* [What is needed]: The listing below holds a line with "Lemma maxrun_snoc_missed p" and a later line with "- exists pre, run, (post". Write out those two lines and every line between them, exactly, and nothing else.
%%
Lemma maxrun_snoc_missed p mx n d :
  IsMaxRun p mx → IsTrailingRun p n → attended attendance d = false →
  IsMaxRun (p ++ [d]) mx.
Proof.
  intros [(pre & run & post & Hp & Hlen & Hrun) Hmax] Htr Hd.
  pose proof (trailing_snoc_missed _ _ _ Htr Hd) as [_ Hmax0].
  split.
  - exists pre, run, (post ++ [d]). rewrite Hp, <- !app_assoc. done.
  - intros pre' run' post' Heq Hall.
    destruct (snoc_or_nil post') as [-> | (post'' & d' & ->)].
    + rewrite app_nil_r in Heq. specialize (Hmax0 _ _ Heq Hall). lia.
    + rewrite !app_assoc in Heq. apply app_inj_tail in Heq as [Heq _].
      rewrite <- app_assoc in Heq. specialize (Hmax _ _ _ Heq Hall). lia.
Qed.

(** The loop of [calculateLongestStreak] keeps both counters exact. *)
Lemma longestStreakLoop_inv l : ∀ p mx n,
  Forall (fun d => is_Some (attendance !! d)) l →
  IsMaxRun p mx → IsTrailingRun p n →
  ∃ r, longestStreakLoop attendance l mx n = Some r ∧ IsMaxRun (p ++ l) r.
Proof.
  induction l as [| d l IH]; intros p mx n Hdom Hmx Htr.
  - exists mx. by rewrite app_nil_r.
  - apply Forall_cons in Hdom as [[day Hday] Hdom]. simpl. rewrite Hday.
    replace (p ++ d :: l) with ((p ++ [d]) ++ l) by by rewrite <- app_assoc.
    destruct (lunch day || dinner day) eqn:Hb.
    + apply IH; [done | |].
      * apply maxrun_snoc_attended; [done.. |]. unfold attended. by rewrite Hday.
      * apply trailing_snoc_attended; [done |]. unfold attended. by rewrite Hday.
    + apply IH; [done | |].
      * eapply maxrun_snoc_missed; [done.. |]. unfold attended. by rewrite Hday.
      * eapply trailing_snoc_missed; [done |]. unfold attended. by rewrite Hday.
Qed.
%%
%%
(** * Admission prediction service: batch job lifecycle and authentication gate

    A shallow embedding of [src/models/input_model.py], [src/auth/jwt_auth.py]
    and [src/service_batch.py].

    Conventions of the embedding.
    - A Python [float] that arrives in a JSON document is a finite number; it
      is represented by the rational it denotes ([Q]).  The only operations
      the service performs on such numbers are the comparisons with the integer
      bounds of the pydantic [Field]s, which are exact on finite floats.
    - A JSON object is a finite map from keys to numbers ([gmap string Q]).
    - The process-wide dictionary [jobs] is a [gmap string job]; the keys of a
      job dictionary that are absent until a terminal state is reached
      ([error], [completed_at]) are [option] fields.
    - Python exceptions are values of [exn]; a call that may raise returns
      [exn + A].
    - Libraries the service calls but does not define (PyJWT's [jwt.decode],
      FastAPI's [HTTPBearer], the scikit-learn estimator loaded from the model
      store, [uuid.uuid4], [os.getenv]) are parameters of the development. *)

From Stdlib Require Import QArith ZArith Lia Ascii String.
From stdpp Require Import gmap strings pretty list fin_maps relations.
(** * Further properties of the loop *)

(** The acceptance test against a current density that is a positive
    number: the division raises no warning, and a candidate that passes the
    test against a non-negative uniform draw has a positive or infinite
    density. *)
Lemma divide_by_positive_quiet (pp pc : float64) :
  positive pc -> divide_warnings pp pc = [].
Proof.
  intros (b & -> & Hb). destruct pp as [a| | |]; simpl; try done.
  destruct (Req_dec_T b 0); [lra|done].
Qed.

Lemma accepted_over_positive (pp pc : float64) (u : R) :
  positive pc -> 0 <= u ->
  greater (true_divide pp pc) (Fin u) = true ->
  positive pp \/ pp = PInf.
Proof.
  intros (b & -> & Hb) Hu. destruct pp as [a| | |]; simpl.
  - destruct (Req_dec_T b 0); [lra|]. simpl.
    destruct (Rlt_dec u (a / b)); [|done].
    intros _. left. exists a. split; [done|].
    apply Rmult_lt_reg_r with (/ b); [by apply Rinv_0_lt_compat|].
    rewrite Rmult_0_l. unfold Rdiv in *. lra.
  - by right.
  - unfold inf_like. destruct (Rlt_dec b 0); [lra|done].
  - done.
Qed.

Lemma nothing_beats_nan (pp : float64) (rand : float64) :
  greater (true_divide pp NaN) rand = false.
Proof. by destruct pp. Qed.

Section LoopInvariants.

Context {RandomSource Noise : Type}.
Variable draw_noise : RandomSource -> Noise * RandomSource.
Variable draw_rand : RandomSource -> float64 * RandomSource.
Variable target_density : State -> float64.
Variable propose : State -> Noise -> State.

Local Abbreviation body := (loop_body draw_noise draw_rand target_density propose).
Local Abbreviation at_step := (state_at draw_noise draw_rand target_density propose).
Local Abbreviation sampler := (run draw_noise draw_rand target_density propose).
%%
* [Exercise response]:
Lemma maxrun_snoc_missed p mx n d :
  IsMaxRun p mx → IsTrailingRun p n → attended attendance d = false →
  IsMaxRun (p ++ [d]) mx.
Proof.
  intros [(pre & run & post & Hp & Hlen & Hrun) Hmax] Htr Hd.
  pose proof (trailing_snoc_missed _ _ _ Htr Hd) as [_ Hmax0].
  split.
  - exists pre, run, (post ++ [d]). rewrite Hp, <- !app_assoc. done.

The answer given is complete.